Are not wider issues raised about the extent to which we now have a surveillance society on such a level that a large number of intrusive investigations are being authorised by police officers at a senior level but are being carried out and monitored by police officers at a junior level? The result of that must be to cause anxiety that there will be instances when individuals whose conversations ought not to be monitored, for the very good public policy reasons outlined by the Home Secretary, will be monitored. For those reasons, I welcome the Home Secretarys announcement of a review of the subject. I urge her to widen it to consider more generally the extent to which those areas of surveillance that fall outside the scope of the Secretary of States warrant, whether they relate to the bugging of an MPs conversation when they visit someone in prison or elsewhere or to legal advisers and their conversations with individuals, should be looked at afresh.
The public are entitled to reassurance that we have not in fact created a system whereby there are substantial loopholes that allow junior police officers, through ignorance, inadvertence or possibly malice, simply to decide that they want to continue to listen to conversations when all the pointers mean that those conversations should remain confidential and, in some cases, privileged.
Jacqui Smith: I thank the hon. Gentleman for his measured response to my statement and to Sir Christophers report. In relation to the specific points that he raised, Sir Christopher outlines at some length in paragraph 10 the inquiries that he undertook and what he learned about the meetings that the officer he identified as X had with a variety of people, as well as about the opportunities that he had during the course of those meetings. At the end of paragraph 10, Sir Christopher explains why it was appropriate to choose not to interview X further.

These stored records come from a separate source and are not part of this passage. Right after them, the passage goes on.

Lemma jstep_settled_kept (P : Z -> Prop) T T' :
  jobs_ok T -> jcalm T T' \/ jclaim T T' \/ (exists id, P id /\ jreopen id T T') -> settled_kept P T T'.
Proof.
  intros Hok Hs.
  assert (Hjob : forall k x, (forall j, t_jobs T !! k = Some j -> x = j \/ isTerminal (j_state j) = false \/ edited j x) ->
    forall id j j', t_jobs T !! id = Some j -> <[k := x]> (t_jobs T) !! id = Some j' -> j' = j \/ isTerminal (j_state j) = false \/ edited j j').
  { intros k x Hx id j j' Hj [[<- <-]|[_ Hl]]%lookup_insert_Some; [by apply Hx|left; congruence]. }
  assert (Hrun : forall k x, (forall r, t_runs T !! k = Some r -> r_state r = RRunning) ->
    forall i r r', t_runs T !! i = Some r -> <[k := x]> (t_runs T) !! i = Some r' -> r' = r \/ r_state r = RRunning).
  { intros k x Hx i r r' Hr [[<- <-]|[_ Hl]]%lookup_insert_Some; [right; by apply Hx|left; congruence]. }
  assert (Hone : forall r, open_run T r -> forall r0, t_runs T !! r_id r = Some r0 -> r_state r0 = RRunning)
    by (intros r [Hr Hst] r0 Hr0; congruence).
  assert (Hlive : forall j, t_jobs T !! j_id j = Some j -> isTerminal (j_state j) = false -> forall x j0, t_jobs T !! j_id j = Some j0 ->
    x = j0 \/ isTerminal (j_state j0) = false \/ edited j0 x) by (intros j Hj Ht x j0 Hj0; right; left; congruence).
  assert (Hopen : forall j r, t_jobs T !! j_id j = Some j -> open_run T r -> jobId r = j_id j -> forall x j0, t_jobs T !! j_id j = Some j0 ->
    x = j0 \/ isTerminal (j_state j0) = false \/ edited j0 x) by (intros j r Hj Ho Hi; apply Hlive; [done|by eapply (open_unsettled T j r)]).
  destruct Hs as [Hs|[Hs|(id & Hp & Hs)]]; destruct Hs; apply settled_kept_one; cbn; intros i a b Ha;
    try (intros; left; congruence).
  - apply Hjob. intros j0 Hj0. destruct (jo_ids _ Hok _ _ Hj0) as [_ Hlt]. cbn in Hlt. lia.
  - apply Hjob. intros j0 Hj0. right. right. pose proof (proj1 (edited_same _ _ H1)) as E. rewrite E in Hj0. by assert (j0 = j) as -> by congruence.
  - apply Hjob. by apply Hlive.
  - apply Hjob. by eapply Hopen.
  - apply Hrun. by apply Hone.
  - destruct wrote; apply Hjob; by eapply Hopen.
  - destruct wrote; apply Hrun; by apply Hone.
  - apply Hjob. by eapply Hopen.
  - apply Hrun. by apply Hone.
  - apply Hjob. by apply Hlive.
  - intros H2 [_ H3]%lookup_delete_Some. left. congruence.
  - intros H2 [_ H3]%lookup_delete_Some. left. congruence.
  - intros H2 [H3 _]%map_lookup_filter_Some. left. congruence.
  - apply Hjob. apply Hlive; [done|by apply waiting_unsettled].
  - apply Hrun. intros r0 Hr0. destruct (jo_run_ids _ Hok _ _ Hr0) as [_ Hlt]. cbn in Hlt. lia.
  - apply Hjob. by eapply Hopen.
  - apply Hrun. by apply Hone.
  - intros Hj [[Hk <-]|[_ Hl]]%lookup_insert_Some; [|left; congruence]. destruct Ha. by subst.
  - intros Hj [[Hk <-]|[_ Hl]]%lookup_insert_Some; [|left; congruence]. destruct Ha. cbn in Hk. subst. by assert (a = r) as -> by congruence.
Qed.

(** ** The jobs that run *)

(** A job that runs after [T] did so before, under its name and its key. *)
Definition no_new_running (T T' : Tables) : Prop :=
  forall i j', t_jobs T' !! i = Some j' -> j_state j' = JRunning ->
    exists j, t_jobs T !! i = Some j /\ j_state j = JRunning /\ j_name j = j_name j' /\ j_key j = j_key j'.

#[export] Instance no_new_running_preorder : PreOrder no_new_running.
Proof.
  split.
  - intros T i j Hj Hst. by exists j.
  - intros T1 T2 T3 H12 H23 i j3 Hj Hst. destruct (H23 _ _ Hj Hst) as (j2 & Hj2 & Hst2 & ? & ?).
    destruct (H12 _ _ Hj2 Hst2) as (j1 & Hj1 & ? & ? & ?). exists j1. split_and!; congruence.
Qed.

Lemma jcalm_running T T' : jcalm T T' -> no_new_running T T'.
Proof.
  assert (Hsame : forall i j', t_jobs T !! i = Some j' -> j_state j' = JRunning ->
    exists j, t_jobs T !! i = Some j /\ j_state j = JRunning /\ j_name j = j_name j' /\ j_key j = j_key j') by (intros i j'; by exists j').
  assert (Hout : forall k x i j', j_state x <> JRunning -> <[k := x]> (t_jobs T) !! i = Some j' -> j_state j' = JRunning ->
    exists j, t_jobs T !! i = Some j /\ j_state j = JRunning /\ j_name j = j_name j' /\ j_key j = j_key j').
  { intros k x i j' Hx [[<- <-]|[_ Hl]]%lookup_insert_Some Hst; [done|auto]. }
  intros Hs. destruct Hs; intros i x; cbn; try (apply Hout; done); try exact (Hsame i x).
  - apply Hout. rewrite H1. exact H0.
  - intros [[<- <-]|[_ Hl]]%lookup_insert_Some Hst; [|auto]. by exists j.
  - destruct wrote; cbn; apply Hout; by destruct o.
  - intros [_ Hl]%lookup_delete_Some. auto.
Qed.

Lemma jreopen_running id T T' : jreopen id T T' -> no_new_running T T'.
Proof.
  intros [j t state trigger steps _ Hj _ Hst|r stamp _ _ _]; [|by intros i x Hx; exists x].
  intros i x. cbn. intros [[<- <-]|[_ Hl]]%lookup_insert_Some Hx; [|by exists x]. cbn in Hx. destruct Hst as [->|[-> _]]; done.
Qed.

Lemma reopening_running id T T' : rtc (jreopen id) T T' -> no_new_running T T'.
Proof. intros Hs. induction Hs as [|T1 T2 T3 H12 H23 IH]; [reflexivity|]. etransitivity; [by eapply jreopen_running|done]. Qed.

Lemma jsteps_running T T' : jsteps T T' -> no_new_running T T'.
Proof. intros Hs. induction Hs as [|T1 T2 T3 H12 H23 IH]; [reflexivity|]. etransitivity; [by apply jcalm_running|done]. Qed.
End spec.
(** ** Retention *)

Lemma reap_jobs_steps js s :
  jobs_ok (tables s) -> wpr (foldr (fun j rest => _ ← deleteWithRuns (j_id j); rest) (mret tt) js) (fun _ s' => jsteps (tables s) (tables s')) s.
Proof.
  revert s. induction js as [|j js IH]; intros s Hok; [by apply wpr_ret|]. cbn [foldr]. apply wpr_bind.
  eapply wp_mono; [by apply deleteWithRuns_wp|]. intros r s1 [-> Hs].
  eapply wpr_mono; [apply IH; apply (jstep_keeps_jobs_ok _ _ Hok); by left|]. intros ? s2 Hs2. by eapply rtc_l.
Qed.


Lemma reap_run_steps r s :
  jobs_ok (tables s) -> runs s !! r_id r = Some r ->
  wpr (reap_run r) (fun _ s' => jsteps (tables s) (tables s') /\ forall i, i <> r_id r -> runs s' !! i = runs s !! i) s.
Proof.
  intros Hok Hr. destruct (jo_parents _ Hok _ _ Hr) as [j Hj]. unfold reap_run. apply wpr_bind, wpr_get. cbn in Hj. rewrite Hj.
  case_decide as Hn; [by apply wpr_ret|]. apply wpr_modify. split.
  - apply rtc_once. eapply (step_sweep (tables s) r j); [done|done|congruence].
  - intros i Hi. cbn. by apply lookup_delete_ne.
Qed.

Lemma reap_runs_steps rs s :
  jobs_ok (tables s) -> Forall (fun r => runs s !! r_id r = Some r) rs -> NoDup (r_id <$> rs) ->
  wpr (foldr (fun r rest => _ ← reap_run r; rest) (mret tt) rs) (fun _ s' => jsteps (tables s) (tables s')) s.
Proof.
  revert s. induction rs as [|r rs IH]; intros s Hok Hf Hnd; [by apply wpr_ret|].
  apply Forall_cons in Hf as [Hr Hf]. rewrite fmap_cons in Hnd. apply NoDup_cons in Hnd as [Hni Hnd]. cbn [foldr].
  apply wpr_bind. eapply wpr_mono; [by apply reap_run_steps|]. intros ? s1 [Hs Hother].
  eapply wpr_mono; [apply IH; [by eapply jsteps_ok| |done]|].
  - apply Forall_forall. intros x Hx. rewrite Hother; [by eapply (proj1 (Forall_forall _ _) Hf)|].
    intros E. apply Hni. rewrite <-E. by apply list_elem_of_fmap_2.
  - intros ? s2 Hs2. by etransitivity.
Qed.

Lemma expired_runs_elem t n s r : r ∈ expired_runs t n s -> released t (r_deleteAfter r) = true /\ exists i, runs s !! i = Some r.
Proof.
  unfold expired_runs, select_runs_by. intros Hr%take_incl. rewrite merge_sort_Permutation, some_run_order_perm, list_elem_of_filter in Hr.
  destruct Hr as [Hw%Is_true_true Hr]. split; [done|by apply run_rows_elem].
Qed.

Lemma expired_runs_nodup t n s : jobs_ok (tables s) -> NoDup (r_id <$> expired_runs t n s).
Proof.
  intros Hok. unfold expired_runs, select_runs_by. rewrite <-firstn_map. eapply sublist_NoDup; [|apply sublist_take].
  change (NoDup (r_id <$> merge_sort run_release_le (some_run_order (filter (fun r => released t (r_deleteAfter r)) (run_rows s))))). rewrite merge_sort_Permutation, some_run_order_perm.
  eapply sublist_NoDup; [by apply run_rows_nodup|apply fmap_sublist, sublist_filter].
Qed.

Lemma reap_steps t s : jobs_ok (tables s) -> wpr (reap t) (fun _ s' => jsteps (tables s) (tables s')) s.
Proof.
  intros Hok. unfold reap. apply wpr_bind, wpr_get, wpr_bind. eapply wpr_mono; [by apply reap_jobs_steps|].
  intros ? s1 Hs1. pose proof (jsteps_ok _ _ Hok Hs1) as Hok1. apply wpr_bind, wpr_get, wpr_bind.
  eapply wpr_mono; [apply reap_runs_steps; [done| |by apply expired_runs_nodup]|].
  - apply Forall_forall. intros r [_ [i Hi]]%expired_runs_elem. by destruct (jo_run_ids _ Hok1 _ _ Hi) as [-> _].
  - intros ? s2 Hs2. apply wpr_ret. exact (transitivity Hs1 Hs2).
Qed.

(** ** Activation *)

Lemma activate_steps bootstrap json s : jobs_ok (tables s) -> wpr (activate bootstrap json) (fun _ s' => jsteps (tables s) (tables s')) s.
Proof.
  intros Hok. unfold activate. apply wpr_bind, wpr_now. intros t s1 E1. rewrite <-E1. clear Hok E1. revert s1.
  induction bootstrap as [|name bootstrap IH]; intros s1; [by apply wpr_ret|].
  cbn [foldr]. apply wpr_bind, wpr_get. destruct (liveFor _ _ _); [apply IH|]. destruct (_ ≫= repeat) as [rule|]; [|apply IH].
  apply wpr_bind, wpr_lift. intros [[at_|]|] _; [|apply wpr_throw|apply IH].
  apply wpr_bind. eapply wpr_mono; [apply insertJob_steps|]. intros ? s2 Hs2. eapply wpr_mono; [apply IH|].
  intros ? s3 Hs3. eapply rtc_l; [exact Hs2|exact Hs3].
Qed.

(** ** Lease tokens *)

(** The counter of leases does not go back, not even with a rollback. *)
Definition counts (s s' : Store) : Prop := (leaseCounter s <= leaseCounter s')%nat.

#[export] Instance counts_preorder : PreOrder counts.
Proof. split; [intros s; unfold counts; lia|intros s1 s2 s3; unfold counts; lia]. Qed.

The hon. Gentleman makes a reasonable point about the expectation that people might have had about the way the monitoring of a conversation that, as Sir Christopher identified, clearly involved a Member of Parliament on constituency business would be treated. As I said in my statement, the current codes and law make it clear that those police officers did not act outside the current codes and the law. However, it is precisely in order to ensure that there is clear guidance about the way in which an MPs conversations with a constituent should be treated that I propose the changes to the codes that I outlined in my statement. I agree with the hon. Gentleman that that needs clarification, and that is what we will provide.